> [Entries taken from a collection]:
------------

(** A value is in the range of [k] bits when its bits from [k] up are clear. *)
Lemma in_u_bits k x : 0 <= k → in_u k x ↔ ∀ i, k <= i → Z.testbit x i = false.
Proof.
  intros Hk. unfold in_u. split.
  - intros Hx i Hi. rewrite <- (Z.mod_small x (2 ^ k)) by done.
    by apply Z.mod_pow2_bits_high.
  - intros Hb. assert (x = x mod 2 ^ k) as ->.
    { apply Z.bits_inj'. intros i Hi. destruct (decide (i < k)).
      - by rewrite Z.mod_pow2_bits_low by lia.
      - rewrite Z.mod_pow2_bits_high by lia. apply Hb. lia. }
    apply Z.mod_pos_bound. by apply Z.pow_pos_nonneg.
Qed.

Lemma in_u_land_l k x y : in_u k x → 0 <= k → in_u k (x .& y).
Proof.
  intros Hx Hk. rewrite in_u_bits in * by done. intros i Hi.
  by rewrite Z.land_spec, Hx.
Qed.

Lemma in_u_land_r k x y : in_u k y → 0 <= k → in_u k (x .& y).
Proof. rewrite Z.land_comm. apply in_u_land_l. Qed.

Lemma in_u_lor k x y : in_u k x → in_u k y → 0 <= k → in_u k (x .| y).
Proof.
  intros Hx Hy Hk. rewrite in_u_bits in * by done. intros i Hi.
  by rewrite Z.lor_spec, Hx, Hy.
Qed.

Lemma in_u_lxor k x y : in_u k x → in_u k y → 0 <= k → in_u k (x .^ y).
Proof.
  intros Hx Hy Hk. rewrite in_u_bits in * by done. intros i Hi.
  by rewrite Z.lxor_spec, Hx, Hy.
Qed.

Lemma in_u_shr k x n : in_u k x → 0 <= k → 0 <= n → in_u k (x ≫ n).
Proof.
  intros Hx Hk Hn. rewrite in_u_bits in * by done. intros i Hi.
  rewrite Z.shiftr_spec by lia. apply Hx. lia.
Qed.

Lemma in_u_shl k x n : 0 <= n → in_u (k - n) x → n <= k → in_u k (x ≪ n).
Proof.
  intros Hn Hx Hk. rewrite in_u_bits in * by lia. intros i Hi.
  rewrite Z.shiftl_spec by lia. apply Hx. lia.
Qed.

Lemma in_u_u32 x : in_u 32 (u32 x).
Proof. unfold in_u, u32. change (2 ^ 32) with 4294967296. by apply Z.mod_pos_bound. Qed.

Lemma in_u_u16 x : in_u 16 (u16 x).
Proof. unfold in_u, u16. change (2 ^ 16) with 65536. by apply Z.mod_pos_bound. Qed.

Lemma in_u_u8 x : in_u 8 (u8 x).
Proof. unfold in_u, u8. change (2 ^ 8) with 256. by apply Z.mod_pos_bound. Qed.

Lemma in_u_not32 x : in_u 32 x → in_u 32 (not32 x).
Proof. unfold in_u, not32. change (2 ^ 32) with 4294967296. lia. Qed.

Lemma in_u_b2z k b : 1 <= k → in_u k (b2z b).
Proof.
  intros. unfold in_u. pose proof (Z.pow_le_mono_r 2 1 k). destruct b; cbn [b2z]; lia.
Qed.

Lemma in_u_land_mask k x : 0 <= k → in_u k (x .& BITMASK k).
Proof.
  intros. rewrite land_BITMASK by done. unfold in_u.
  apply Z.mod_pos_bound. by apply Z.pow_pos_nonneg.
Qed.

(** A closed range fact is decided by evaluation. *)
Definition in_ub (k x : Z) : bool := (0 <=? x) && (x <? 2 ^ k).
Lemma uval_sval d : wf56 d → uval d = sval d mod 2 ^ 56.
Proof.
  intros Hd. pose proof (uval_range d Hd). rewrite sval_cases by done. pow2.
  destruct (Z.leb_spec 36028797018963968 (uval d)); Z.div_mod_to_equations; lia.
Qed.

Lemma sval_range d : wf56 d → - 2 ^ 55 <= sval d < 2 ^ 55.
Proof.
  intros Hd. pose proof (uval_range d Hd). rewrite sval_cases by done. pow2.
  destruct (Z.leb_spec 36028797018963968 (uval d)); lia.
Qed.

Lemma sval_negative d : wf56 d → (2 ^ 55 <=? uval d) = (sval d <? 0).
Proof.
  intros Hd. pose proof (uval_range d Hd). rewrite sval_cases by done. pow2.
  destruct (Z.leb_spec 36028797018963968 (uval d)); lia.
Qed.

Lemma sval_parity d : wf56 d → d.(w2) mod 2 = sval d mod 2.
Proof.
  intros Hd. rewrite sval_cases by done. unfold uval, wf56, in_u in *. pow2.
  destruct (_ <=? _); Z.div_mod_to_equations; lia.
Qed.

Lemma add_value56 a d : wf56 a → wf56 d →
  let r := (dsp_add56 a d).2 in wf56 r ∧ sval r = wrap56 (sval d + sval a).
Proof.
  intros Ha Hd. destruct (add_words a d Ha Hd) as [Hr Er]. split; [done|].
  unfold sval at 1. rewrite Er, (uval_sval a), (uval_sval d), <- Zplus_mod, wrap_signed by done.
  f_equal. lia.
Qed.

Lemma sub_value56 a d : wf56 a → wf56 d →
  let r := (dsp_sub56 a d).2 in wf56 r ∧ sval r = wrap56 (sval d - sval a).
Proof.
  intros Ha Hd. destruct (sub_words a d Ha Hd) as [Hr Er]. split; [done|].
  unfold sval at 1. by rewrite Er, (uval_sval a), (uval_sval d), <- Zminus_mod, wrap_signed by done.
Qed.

------------

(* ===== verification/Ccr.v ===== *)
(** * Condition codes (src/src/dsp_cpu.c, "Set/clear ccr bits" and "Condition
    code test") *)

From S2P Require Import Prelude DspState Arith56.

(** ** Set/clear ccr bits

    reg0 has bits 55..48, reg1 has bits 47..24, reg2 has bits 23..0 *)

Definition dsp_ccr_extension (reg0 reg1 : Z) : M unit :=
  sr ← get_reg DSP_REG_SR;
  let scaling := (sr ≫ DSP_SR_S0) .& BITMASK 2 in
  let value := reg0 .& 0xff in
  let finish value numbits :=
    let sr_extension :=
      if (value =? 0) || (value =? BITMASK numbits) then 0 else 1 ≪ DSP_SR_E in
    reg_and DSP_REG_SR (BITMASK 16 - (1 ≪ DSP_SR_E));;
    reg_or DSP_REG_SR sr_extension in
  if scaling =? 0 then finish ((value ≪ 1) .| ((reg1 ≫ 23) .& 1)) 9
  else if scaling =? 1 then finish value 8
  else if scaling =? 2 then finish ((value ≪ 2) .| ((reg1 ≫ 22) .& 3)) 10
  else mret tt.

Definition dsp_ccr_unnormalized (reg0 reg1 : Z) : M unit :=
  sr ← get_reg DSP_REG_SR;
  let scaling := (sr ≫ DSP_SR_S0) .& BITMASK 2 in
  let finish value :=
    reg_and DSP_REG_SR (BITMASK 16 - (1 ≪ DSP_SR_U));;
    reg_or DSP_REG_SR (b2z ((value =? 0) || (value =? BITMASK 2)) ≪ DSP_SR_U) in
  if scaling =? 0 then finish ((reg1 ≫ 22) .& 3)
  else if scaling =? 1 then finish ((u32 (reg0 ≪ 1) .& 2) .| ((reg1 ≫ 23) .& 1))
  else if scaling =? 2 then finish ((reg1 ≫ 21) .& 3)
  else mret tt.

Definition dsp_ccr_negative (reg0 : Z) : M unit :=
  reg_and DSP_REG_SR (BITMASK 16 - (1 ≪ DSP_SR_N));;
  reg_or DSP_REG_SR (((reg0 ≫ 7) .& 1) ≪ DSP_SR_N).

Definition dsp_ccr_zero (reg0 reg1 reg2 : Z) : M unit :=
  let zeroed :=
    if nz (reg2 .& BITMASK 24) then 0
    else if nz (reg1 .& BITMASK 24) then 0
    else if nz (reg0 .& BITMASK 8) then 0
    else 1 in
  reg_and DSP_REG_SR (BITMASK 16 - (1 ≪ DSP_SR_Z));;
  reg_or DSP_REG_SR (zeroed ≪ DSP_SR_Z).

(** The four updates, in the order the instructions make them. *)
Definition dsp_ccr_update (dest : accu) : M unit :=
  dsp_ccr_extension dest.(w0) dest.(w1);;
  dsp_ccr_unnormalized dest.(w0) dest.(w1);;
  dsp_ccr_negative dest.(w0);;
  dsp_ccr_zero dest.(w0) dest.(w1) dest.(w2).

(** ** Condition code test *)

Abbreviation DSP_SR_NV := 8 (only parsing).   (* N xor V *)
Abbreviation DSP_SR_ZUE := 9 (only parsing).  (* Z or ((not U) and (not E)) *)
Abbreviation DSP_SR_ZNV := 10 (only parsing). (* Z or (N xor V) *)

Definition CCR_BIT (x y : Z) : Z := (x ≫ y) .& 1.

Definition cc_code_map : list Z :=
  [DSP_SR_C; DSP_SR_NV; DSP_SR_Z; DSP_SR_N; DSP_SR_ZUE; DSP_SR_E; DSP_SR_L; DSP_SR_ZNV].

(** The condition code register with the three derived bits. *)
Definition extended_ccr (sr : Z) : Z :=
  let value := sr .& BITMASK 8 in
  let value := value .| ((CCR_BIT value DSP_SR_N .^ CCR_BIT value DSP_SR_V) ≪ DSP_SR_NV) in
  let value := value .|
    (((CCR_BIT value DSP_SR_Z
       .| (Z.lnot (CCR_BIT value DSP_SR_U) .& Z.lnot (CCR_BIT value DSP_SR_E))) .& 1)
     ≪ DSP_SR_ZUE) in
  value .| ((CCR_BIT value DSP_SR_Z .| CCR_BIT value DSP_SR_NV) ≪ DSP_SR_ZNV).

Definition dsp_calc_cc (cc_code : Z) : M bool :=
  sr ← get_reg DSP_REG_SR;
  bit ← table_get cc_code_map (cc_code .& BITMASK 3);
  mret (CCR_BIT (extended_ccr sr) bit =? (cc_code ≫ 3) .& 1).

------------

> [Work instructions]: Return every line from the records above that holds the word "unfold".

> [Completed task]:
  intros Hk. unfold in_u. split.
Proof. unfold in_u, u32. change (2 ^ 32) with 4294967296. by apply Z.mod_pos_bound. Qed.
Proof. unfold in_u, u16. change (2 ^ 16) with 65536. by apply Z.mod_pos_bound. Qed.
Proof. unfold in_u, u8. change (2 ^ 8) with 256. by apply Z.mod_pos_bound. Qed.
Proof. unfold in_u, not32. change (2 ^ 32) with 4294967296. lia. Qed.
  intros. unfold in_u. pose proof (Z.pow_le_mono_r 2 1 k). destruct b; cbn [b2z]; lia.
  intros. rewrite land_BITMASK by done. unfold in_u.
  intros Hd. rewrite sval_cases by done. unfold uval, wf56, in_u in *. pow2.
  unfold sval at 1. rewrite Er, (uval_sval a), (uval_sval d), <- Zplus_mod, wrap_signed by done.
  unfold sval at 1. by rewrite Er, (uval_sval a), (uval_sval d), <- Zminus_mod, wrap_signed by done.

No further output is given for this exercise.